Ma non c’erano segni che una ciurma pirata fosse approdata lì negli
scorsi mesi, figuriamoci pochi giorni prima
Si sdraiò nella sabbia. Era troppo tardi per rimettersi in cammino; si
sarebbe accampato per la notte, sperando che la prossima isola non fosse troppo
lontana. Dormire nella sua nave non era proprio confortevole.
Ci fu un fruscio, un animale che rotolava nei cespugli, e Ace chiuse gli occhi
per ripararsi dalla luce del sole al tramonto. Li riaprì di scatto quando
una risatina bassa risuonò dietro di lui.
“Cavoli, sul serio. Pensavo non ti saresti più presentato. Hai
idea di quanto sia difficile organizzare un falso avvistamento?”

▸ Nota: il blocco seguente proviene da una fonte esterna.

Lemma commit_all_join clock idx l1 l2 m m1 m' :
  commit_all clock idx l1 m = (m1, Ret tt) → commit_all clock (idx + Z.of_nat (length l1)) l2 m1 = (m', Ret tt) →
  commit_all clock idx (l1 ++ l2) m = (m', Ret tt).
Proof.
  revert idx m. induction l1 as [|i l1 IH]; intros idx m; cbn [app commit_all length].
  - rewrite Z.add_0_r. by intros [= ->].
  - intros H H2. apply bind_inv_Ret in H as (ma & [] & E & H). rewrite (bind_Ret _ _ _ _ _ E). apply IH; [exact H|].
    by replace (idx + 1 + Z.of_nat (length l1)) with (idx + Z.of_nat (S (length l1))) by lia.
Qed.

Lemma issued_app clock idx l1 l2 m m1 :
  issued clock idx (l1 ++ l2) m → commit_all clock idx l1 m = (m1, Ret tt) →
  issued clock idx l1 m ∧ issued clock (idx + Z.of_nat (length l1)) l2 m1.
Proof.
  revert idx m. induction l1 as [|i l1 IH]; intros idx m; cbn [app issued commit_all length].
  - rewrite Z.add_0_r. by intros H [= ->].
  - intros [Hi H] Hc. apply bind_inv_Ret in Hc as (ma & [] & E & Hc). rewrite E in *. cbn [fst] in *.
    destruct (IH _ _ H Hc) as [H1 H2]. split; [by split|]. by replace (idx + Z.of_nat (S (length l1))) with (idx + 1 + Z.of_nat (length l1)) by lia.
Qed.

(** The number of entries the loop gets to, of [n]: it stops at a single one. *)
Definition replayed (n : Z) : Z := if n mod 10000 =? 1 then n - 1 else n.

Lemma replayed_batch n k : 2 <= n → k = Z.min 10000 n → replayed n = k + replayed (n - k).
Proof.
  intros Hn ->. unfold replayed. destruct (Z.le_gt_cases n 10000) as [|Hg].
  - replace (Z.min 10000 n) with n by lia. rewrite Z.sub_diag, Z.mod_0_l by lia. cbn [Z.eqb].
    rewrite (proj2 (Z.eqb_neq _ _)); [lia|]. destruct (decide (n = 10000)) as [->|]; [done|]. rewrite Z.mod_small; lia.
  - replace (Z.min 10000 n) with 10000 by lia. replace (n mod 10000) with ((n - 10000) mod 10000); [case_match; lia|].
    rewrite <-(Z_mod_plus_full n (-1) 10000). f_equal; lia.
Qed.

Lemma replayed_nonneg n : 0 <= n → 0 <= replayed n.
Proof.
  intros Hn. unfold replayed. destruct (Z.eqb_spec (n mod 10000) 1) as [E|]; [|done].
  destruct (decide (n = 0)) as [->|]; [done|lia].
Qed.

Lemma lg_slice_split log a k b :
  lg_first log <= a → 0 <= k → a + k <= b →
  lg_slice log a (a + k) = take (Z.to_nat k) (lg_slice log a b) ∧
  lg_slice log (a + k) b = drop (Z.to_nat k) (lg_slice log a b).
Proof.
  intros Ha Hk Hb. unfold lg_slice. split.
  - rewrite take_take. f_equal. lia.
  - rewrite skipn_firstn_comm, drop_drop. f_equal; [lia|f_equal; lia].
Qed.

Lemma replay_short fuel rclock log start last m : last <= start → replay_batches fuel rclock log start last m = (m, Ret tt).
Proof. intros H. destruct fuel; [done|]. cbn [StateMachine.replay_batches]. by rewrite (proj2 (Z.ltb_ge _ _)). Qed.

(** One round of the loop. *)
Lemma replay_round fuel rclock log start k n es rs m m' :
  2 <= n → k = Z.min 10000 n → lg_slice log start (start + k) = es → load_batch (rclock start) es = Ret rs →
  replay_batch (rclock start) es rs m = (m', Ret tt) →
  replay_batches (S fuel) rclock log start (start + n - 1) m =
  replay_batches fuel rclock log (start + k) (start + k + (n - k) - 1) (sm_last (start + k - 1) m').
Proof.
  intros Hn -> He Hl Hb. cbn [StateMachine.replay_batches]. rewrite (proj2 (Z.ltb_lt _ _)) by lia.
  replace (Z.min (start + 10000) (start + n - 1 + 1)) with (start + Z.min 10000 n) by lia. rewrite He, Hl, lift_Ret_run.
  rewrite (bind_Ret _ _ _ _ _ Hb), modify_run. f_equal; lia.
Qed.

Lemma alike_last m1 m2 idx : alike m1 m2 → alike (sm_last idx m1) m2.
Proof. intros [Ha H1 H2 Hp]. exact (Build_alike (sm_last idx m1) _ Ha H1 H2 Hp). Qed.

Lemma replay_batches_items fuel rclock clock log start terms items m1 m2 m2' :
  lg_first log <= start → lg_slice log start (start + Z.of_nat (length items)) = zip_with item_entry terms items →
  length terms = length items → (length items <= fuel)%nat → Forall item_ok items →
  alike m1 m2 → last_committed_idx m1 = start - 1 →
  commit_all clock start items m2 = (m2', Ret tt) → issued clock start items m2 →
  ∃ m1' m2n, replay_batches fuel rclock log start (start + Z.of_nat (length items) - 1) m1 = (m1', Ret tt) ∧
    commit_all clock start (take (Z.to_nat (replayed (Z.of_nat (length items)))) items) m2 = (m2n, Ret tt) ∧
    alike m1' m2n ∧ last_committed_idx m1' = start - 1 + replayed (Z.of_nat (length items)).
Proof.
  revert start terms items m1 m2. induction fuel as [|fuel IH];
    intros start terms items m1 m2 Hf Hs Hl Hfuel Hok Hal Hlast Hc Hiss.
  { exists m1, m2. assert (length items = 0)%nat as -> by lia. rewrite replay_short by lia. split_and!; [done..|].
    change (replayed (Z.of_nat 0)) with 0. lia. }
  destruct (Z.le_gt_cases (Z.of_nat (length items)) 1) as [Hn|Hn].
  { exists m1, m2. rewrite replay_short by lia.
    assert (replayed (Z.of_nat (length items)) = 0) as -> by (by destruct items as [|? [|??]]; simpl in Hn |- *; [..|lia]).
    split_and!; [done..|lia]. }
  set (n := Z.of_nat (length items)) in *. set (k := Z.min 10000 n). assert (1 <= k <= n) as Hk by lia.
  assert (Hrep := replayed_batch n k ltac:(lia) eq_refl).
  set (a := take (Z.to_nat k) items). set (b := drop (Z.to_nat k) items).
  assert (items = a ++ b) as Eab by (symmetry; apply take_drop).
  assert (length a = Z.to_nat k) as La by (subst a; rewrite length_take; lia).
  assert (Z.of_nat (length b) = n - k) as Lb by (subst b; rewrite length_drop; lia).
  destruct (lg_slice_split log start k (start + n) Hf ltac:(lia) ltac:(lia)) as [E1 E2].
  rewrite Hs, zip_with_take in E1. rewrite Hs, zip_with_drop in E2. fold a in E1. fold b in E2.
  rewrite Eab in Hc, Hiss, Hok. apply Forall_app in Hok as [Hoka Hokb].
  apply commit_all_app in Hc as (m3 & Ha & Hb). destruct (issued_app _ _ _ _ _ _ Hiss Ha) as [Hia Hib].
  rewrite La, Z2Nat.id in Hb, Hib by lia.
  assert (length (take (Z.to_nat k) terms) = length a) as Hta by (rewrite La, length_take; lia).
  destruct (replay_batch_items (rclock start) clock start _ a m1 m2 m3 Hoka Hta Hal Ha Hia) as (ma & Ea & Hala & _).
  rewrite (replay_round fuel rclock log start k n _ _ m1 ma ltac:(lia) eq_refl E1 (load_batch_items _ _ _ Hoka Hta) Ea).
  destruct (IH (start + k) (drop (Z.to_nat k) terms) b (sm_last (start + k - 1) ma) m3) as (m1' & m2n & Er & Ec & Halr & Hlr);
    [lia|rewrite Lb; replace (start + k + (n - k)) with (start + n) by lia; exact E2|rewrite length_drop; lia|lia|exact Hokb|
     by apply alike_last|done|exact Hb|exact Hib|].
  rewrite Lb in Er, Ec, Hlr. exists m1', m2n. split; [exact Er|]. rewrite Hrep. split_and!; [|exact Halr|lia].
  assert (H0 := replayed_nonneg (n - k) ltac:(lia)).
  rewrite Eab, take_app, La. replace (Z.to_nat (k + replayed (n - k)) - Z.to_nat k)%nat with (Z.to_nat (replayed (n - k))) by lia.
  rewrite (take_ge a) by lia. apply (commit_all_join _ _ _ _ _ m3); [exact Ha|]. by rewrite La, Z2Nat.id by lia.
Qed.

La sua prima occhiata all’uomo là in piedi gli provocò un
brivido alla spina dorsale – quel cappello, quell’arma, quel ghigno
– tutto in lui era così immediatamente familiare da essere doloroso,
come una lancia che gli trapassava il cuore.
La tesa di quel maledetto cilindro proiettava ombre sul suo viso. Ace voleva
correre in avanti e strapparglielo, per dare un’occhiata migliore a quello
che si nascondeva al di sotto e urlare o piangere o svenire o forse tutte e
tre le cose assieme.
Non ne ebbe la possibilità perché l’uomo l’aveva già
preso per toglierselo, con il ghigno ancora presente sul viso mentre i biondi
capelli vaporosi e i grandi e caldi occhi neri venivano rivelati troppo lentamente
per i gusti di Ace. Il desiderio di urlare si fece più pressante.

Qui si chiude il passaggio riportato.